Provided records section start

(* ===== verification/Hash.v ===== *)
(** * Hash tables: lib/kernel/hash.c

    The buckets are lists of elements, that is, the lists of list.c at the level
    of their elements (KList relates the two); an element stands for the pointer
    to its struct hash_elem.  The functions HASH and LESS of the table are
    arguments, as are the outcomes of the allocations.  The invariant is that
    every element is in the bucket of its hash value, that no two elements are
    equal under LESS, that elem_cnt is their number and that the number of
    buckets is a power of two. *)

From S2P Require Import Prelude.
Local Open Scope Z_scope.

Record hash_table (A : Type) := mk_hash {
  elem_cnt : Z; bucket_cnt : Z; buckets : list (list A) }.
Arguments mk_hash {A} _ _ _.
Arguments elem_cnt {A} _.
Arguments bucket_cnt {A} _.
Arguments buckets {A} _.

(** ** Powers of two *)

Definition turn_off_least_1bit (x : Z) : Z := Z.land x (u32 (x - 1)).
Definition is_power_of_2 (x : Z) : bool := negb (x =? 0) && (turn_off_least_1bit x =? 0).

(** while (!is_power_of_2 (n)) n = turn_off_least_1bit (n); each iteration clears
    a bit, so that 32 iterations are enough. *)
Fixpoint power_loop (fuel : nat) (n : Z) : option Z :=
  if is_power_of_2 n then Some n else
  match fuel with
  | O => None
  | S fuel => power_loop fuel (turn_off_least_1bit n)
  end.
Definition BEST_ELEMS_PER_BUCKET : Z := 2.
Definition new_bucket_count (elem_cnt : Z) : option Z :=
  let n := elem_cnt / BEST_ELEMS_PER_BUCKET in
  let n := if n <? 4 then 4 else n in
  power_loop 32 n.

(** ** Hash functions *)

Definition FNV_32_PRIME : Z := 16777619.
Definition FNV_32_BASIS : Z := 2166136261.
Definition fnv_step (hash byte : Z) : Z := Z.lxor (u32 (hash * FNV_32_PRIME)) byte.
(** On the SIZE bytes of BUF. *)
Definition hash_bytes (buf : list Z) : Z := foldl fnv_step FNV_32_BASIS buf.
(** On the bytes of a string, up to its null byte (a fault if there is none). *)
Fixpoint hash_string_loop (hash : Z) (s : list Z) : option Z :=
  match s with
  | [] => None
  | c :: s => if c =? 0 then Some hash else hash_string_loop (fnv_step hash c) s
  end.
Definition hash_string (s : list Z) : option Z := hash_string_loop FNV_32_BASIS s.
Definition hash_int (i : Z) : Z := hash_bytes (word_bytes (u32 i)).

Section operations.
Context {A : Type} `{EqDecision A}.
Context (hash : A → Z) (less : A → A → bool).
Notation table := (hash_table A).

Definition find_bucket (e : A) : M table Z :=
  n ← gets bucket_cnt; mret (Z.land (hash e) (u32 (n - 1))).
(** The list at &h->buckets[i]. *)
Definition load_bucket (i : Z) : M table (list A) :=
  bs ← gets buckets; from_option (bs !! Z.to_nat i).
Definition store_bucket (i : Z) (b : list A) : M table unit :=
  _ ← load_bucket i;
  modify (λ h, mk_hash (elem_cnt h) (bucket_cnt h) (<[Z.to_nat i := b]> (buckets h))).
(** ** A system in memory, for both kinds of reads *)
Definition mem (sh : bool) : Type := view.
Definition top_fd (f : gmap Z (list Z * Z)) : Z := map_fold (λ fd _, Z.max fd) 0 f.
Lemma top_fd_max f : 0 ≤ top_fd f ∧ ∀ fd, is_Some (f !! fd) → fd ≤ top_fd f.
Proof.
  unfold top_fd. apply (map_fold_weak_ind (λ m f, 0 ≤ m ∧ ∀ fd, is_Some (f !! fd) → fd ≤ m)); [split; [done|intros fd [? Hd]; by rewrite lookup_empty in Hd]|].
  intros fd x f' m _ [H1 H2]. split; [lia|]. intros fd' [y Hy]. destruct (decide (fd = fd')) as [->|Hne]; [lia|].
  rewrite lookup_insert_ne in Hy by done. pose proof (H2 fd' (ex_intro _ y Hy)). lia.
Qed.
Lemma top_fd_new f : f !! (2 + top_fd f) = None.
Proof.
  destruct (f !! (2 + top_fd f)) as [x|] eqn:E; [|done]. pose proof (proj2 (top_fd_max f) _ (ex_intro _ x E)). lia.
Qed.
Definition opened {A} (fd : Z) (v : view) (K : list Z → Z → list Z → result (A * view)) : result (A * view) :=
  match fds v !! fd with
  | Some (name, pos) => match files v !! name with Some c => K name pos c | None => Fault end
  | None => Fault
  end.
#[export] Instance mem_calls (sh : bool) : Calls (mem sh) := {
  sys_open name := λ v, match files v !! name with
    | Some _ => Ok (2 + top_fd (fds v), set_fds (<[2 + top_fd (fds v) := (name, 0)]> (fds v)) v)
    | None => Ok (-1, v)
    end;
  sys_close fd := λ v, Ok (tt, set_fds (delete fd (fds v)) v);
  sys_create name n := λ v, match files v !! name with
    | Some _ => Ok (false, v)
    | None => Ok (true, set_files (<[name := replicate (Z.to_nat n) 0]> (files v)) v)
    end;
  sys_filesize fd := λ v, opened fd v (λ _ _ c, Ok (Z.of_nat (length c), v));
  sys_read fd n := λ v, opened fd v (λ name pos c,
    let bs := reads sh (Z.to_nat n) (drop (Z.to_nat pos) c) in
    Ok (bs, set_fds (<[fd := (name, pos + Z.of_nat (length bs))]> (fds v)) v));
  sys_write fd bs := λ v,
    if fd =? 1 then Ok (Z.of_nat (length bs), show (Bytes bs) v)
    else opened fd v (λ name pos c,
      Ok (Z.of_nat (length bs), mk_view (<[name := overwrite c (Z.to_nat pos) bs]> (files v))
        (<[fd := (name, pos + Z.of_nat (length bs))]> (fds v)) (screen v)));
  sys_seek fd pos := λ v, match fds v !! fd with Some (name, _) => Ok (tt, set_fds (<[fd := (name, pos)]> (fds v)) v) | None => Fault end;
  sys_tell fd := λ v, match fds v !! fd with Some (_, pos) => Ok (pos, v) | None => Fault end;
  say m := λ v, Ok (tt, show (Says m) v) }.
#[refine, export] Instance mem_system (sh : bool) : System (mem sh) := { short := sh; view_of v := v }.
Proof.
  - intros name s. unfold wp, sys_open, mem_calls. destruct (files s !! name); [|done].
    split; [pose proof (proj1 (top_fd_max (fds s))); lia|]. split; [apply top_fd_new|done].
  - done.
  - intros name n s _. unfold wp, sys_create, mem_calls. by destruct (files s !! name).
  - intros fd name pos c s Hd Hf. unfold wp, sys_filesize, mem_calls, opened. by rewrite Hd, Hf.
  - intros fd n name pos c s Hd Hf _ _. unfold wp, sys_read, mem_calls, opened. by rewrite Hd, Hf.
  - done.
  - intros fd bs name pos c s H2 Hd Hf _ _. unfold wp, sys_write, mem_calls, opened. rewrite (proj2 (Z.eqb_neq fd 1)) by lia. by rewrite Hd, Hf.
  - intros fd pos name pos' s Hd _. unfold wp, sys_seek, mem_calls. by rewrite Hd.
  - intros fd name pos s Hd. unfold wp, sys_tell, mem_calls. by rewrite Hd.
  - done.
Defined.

Provided records section end

Exercise prompt: Your output must be an exact copy of every entry.

Result for this exercise:
(* ===== verification/Hash.v ===== *)
(** * Hash tables: lib/kernel/hash.c

    The buckets are lists of elements, that is, the lists of list.c at the level
    of their elements (KList relates the two); an element stands for the pointer
    to its struct hash_elem.  The functions HASH and LESS of the table are
    arguments, as are the outcomes of the allocations.  The invariant is that
    every element is in the bucket of its hash value, that no two elements are
    equal under LESS, that elem_cnt is their number and that the number of
    buckets is a power of two. *)

From S2P Require Import Prelude.
Local Open Scope Z_scope.

Record hash_table (A : Type) := mk_hash {
  elem_cnt : Z; bucket_cnt : Z; buckets : list (list A) }.
Arguments mk_hash {A} _ _ _.
Arguments elem_cnt {A} _.
Arguments bucket_cnt {A} _.
Arguments buckets {A} _.

(** ** Powers of two *)

Definition turn_off_least_1bit (x : Z) : Z := Z.land x (u32 (x - 1)).
Definition is_power_of_2 (x : Z) : bool := negb (x =? 0) && (turn_off_least_1bit x =? 0).

(** while (!is_power_of_2 (n)) n = turn_off_least_1bit (n); each iteration clears
    a bit, so that 32 iterations are enough. *)
Fixpoint power_loop (fuel : nat) (n : Z) : option Z :=
  if is_power_of_2 n then Some n else
  match fuel with
  | O => None
  | S fuel => power_loop fuel (turn_off_least_1bit n)
  end.
Definition BEST_ELEMS_PER_BUCKET : Z := 2.
Definition new_bucket_count (elem_cnt : Z) : option Z :=
  let n := elem_cnt / BEST_ELEMS_PER_BUCKET in
  let n := if n <? 4 then 4 else n in
  power_loop 32 n.

(** ** Hash functions *)

Definition FNV_32_PRIME : Z := 16777619.
Definition FNV_32_BASIS : Z := 2166136261.
Definition fnv_step (hash byte : Z) : Z := Z.lxor (u32 (hash * FNV_32_PRIME)) byte.
(** On the SIZE bytes of BUF. *)
Definition hash_bytes (buf : list Z) : Z := foldl fnv_step FNV_32_BASIS buf.
(** On the bytes of a string, up to its null byte (a fault if there is none). *)
Fixpoint hash_string_loop (hash : Z) (s : list Z) : option Z :=
  match s with
  | [] => None
  | c :: s => if c =? 0 then Some hash else hash_string_loop (fnv_step hash c) s
  end.
Definition hash_string (s : list Z) : option Z := hash_string_loop FNV_32_BASIS s.
Definition hash_int (i : Z) : Z := hash_bytes (word_bytes (u32 i)).

Section operations.
Context {A : Type} `{EqDecision A}.
Context (hash : A → Z) (less : A → A → bool).
Notation table := (hash_table A).

Definition find_bucket (e : A) : M table Z :=
  n ← gets bucket_cnt; mret (Z.land (hash e) (u32 (n - 1))).
(** The list at &h->buckets[i]. *)
Definition load_bucket (i : Z) : M table (list A) :=
  bs ← gets buckets; from_option (bs !! Z.to_nat i).
Definition store_bucket (i : Z) (b : list A) : M table unit :=
  _ ← load_bucket i;
  modify (λ h, mk_hash (elem_cnt h) (bucket_cnt h) (<[Z.to_nat i := b]> (buckets h))).
(** ** A system in memory, for both kinds of reads *)
Definition mem (sh : bool) : Type := view.
Definition top_fd (f : gmap Z (list Z * Z)) : Z := map_fold (λ fd _, Z.max fd) 0 f.
Lemma top_fd_max f : 0 ≤ top_fd f ∧ ∀ fd, is_Some (f !! fd) → fd ≤ top_fd f.
Proof.
  unfold top_fd. apply (map_fold_weak_ind (λ m f, 0 ≤ m ∧ ∀ fd, is_Some (f !! fd) → fd ≤ m)); [split; [done|intros fd [? Hd]; by rewrite lookup_empty in Hd]|].
  intros fd x f' m _ [H1 H2]. split; [lia|]. intros fd' [y Hy]. destruct (decide (fd = fd')) as [->|Hne]; [lia|].
  rewrite lookup_insert_ne in Hy by done. pose proof (H2 fd' (ex_intro _ y Hy)). lia.
Qed.
Lemma top_fd_new f : f !! (2 + top_fd f) = None.
Proof.
  destruct (f !! (2 + top_fd f)) as [x|] eqn:E; [|done]. pose proof (proj2 (top_fd_max f) _ (ex_intro _ x E)). lia.
Qed.
Definition opened {A} (fd : Z) (v : view) (K : list Z → Z → list Z → result (A * view)) : result (A * view) :=
  match fds v !! fd with
  | Some (name, pos) => match files v !! name with Some c => K name pos c | None => Fault end
  | None => Fault
  end.
#[export] Instance mem_calls (sh : bool) : Calls (mem sh) := {
  sys_open name := λ v, match files v !! name with
    | Some _ => Ok (2 + top_fd (fds v), set_fds (<[2 + top_fd (fds v) := (name, 0)]> (fds v)) v)
    | None => Ok (-1, v)
    end;
  sys_close fd := λ v, Ok (tt, set_fds (delete fd (fds v)) v);
  sys_create name n := λ v, match files v !! name with
    | Some _ => Ok (false, v)
    | None => Ok (true, set_files (<[name := replicate (Z.to_nat n) 0]> (files v)) v)
    end;
  sys_filesize fd := λ v, opened fd v (λ _ _ c, Ok (Z.of_nat (length c), v));
  sys_read fd n := λ v, opened fd v (λ name pos c,
    let bs := reads sh (Z.to_nat n) (drop (Z.to_nat pos) c) in
    Ok (bs, set_fds (<[fd := (name, pos + Z.of_nat (length bs))]> (fds v)) v));
  sys_write fd bs := λ v,
    if fd =? 1 then Ok (Z.of_nat (length bs), show (Bytes bs) v)
    else opened fd v (λ name pos c,
      Ok (Z.of_nat (length bs), mk_view (<[name := overwrite c (Z.to_nat pos) bs]> (files v))
        (<[fd := (name, pos + Z.of_nat (length bs))]> (fds v)) (screen v)));
  sys_seek fd pos := λ v, match fds v !! fd with Some (name, _) => Ok (tt, set_fds (<[fd := (name, pos)]> (fds v)) v) | None => Fault end;
  sys_tell fd := λ v, match fds v !! fd with Some (_, pos) => Ok (pos, v) | None => Fault end;
  say m := λ v, Ok (tt, show (Says m) v) }.
#[refine, export] Instance mem_system (sh : bool) : System (mem sh) := { short := sh; view_of v := v }.
Proof.
  - intros name s. unfold wp, sys_open, mem_calls. destruct (files s !! name); [|done].
    split; [pose proof (proj1 (top_fd_max (fds s))); lia|]. split; [apply top_fd_new|done].
  - done.
  - intros name n s _. unfold wp, sys_create, mem_calls. by destruct (files s !! name).
  - intros fd name pos c s Hd Hf. unfold wp, sys_filesize, mem_calls, opened. by rewrite Hd, Hf.
  - intros fd n name pos c s Hd Hf _ _. unfold wp, sys_read, mem_calls, opened. by rewrite Hd, Hf.
  - done.
  - intros fd bs name pos c s H2 Hd Hf _ _. unfold wp, sys_write, mem_calls, opened. rewrite (proj2 (Z.eqb_neq fd 1)) by lia. by rewrite Hd, Hf.
  - intros fd pos name pos' s Hd _. unfold wp, sys_seek, mem_calls. by rewrite Hd.
  - intros fd name pos s Hd. unfold wp, sys_tell, mem_calls. by rewrite Hd.
  - done.
Defined.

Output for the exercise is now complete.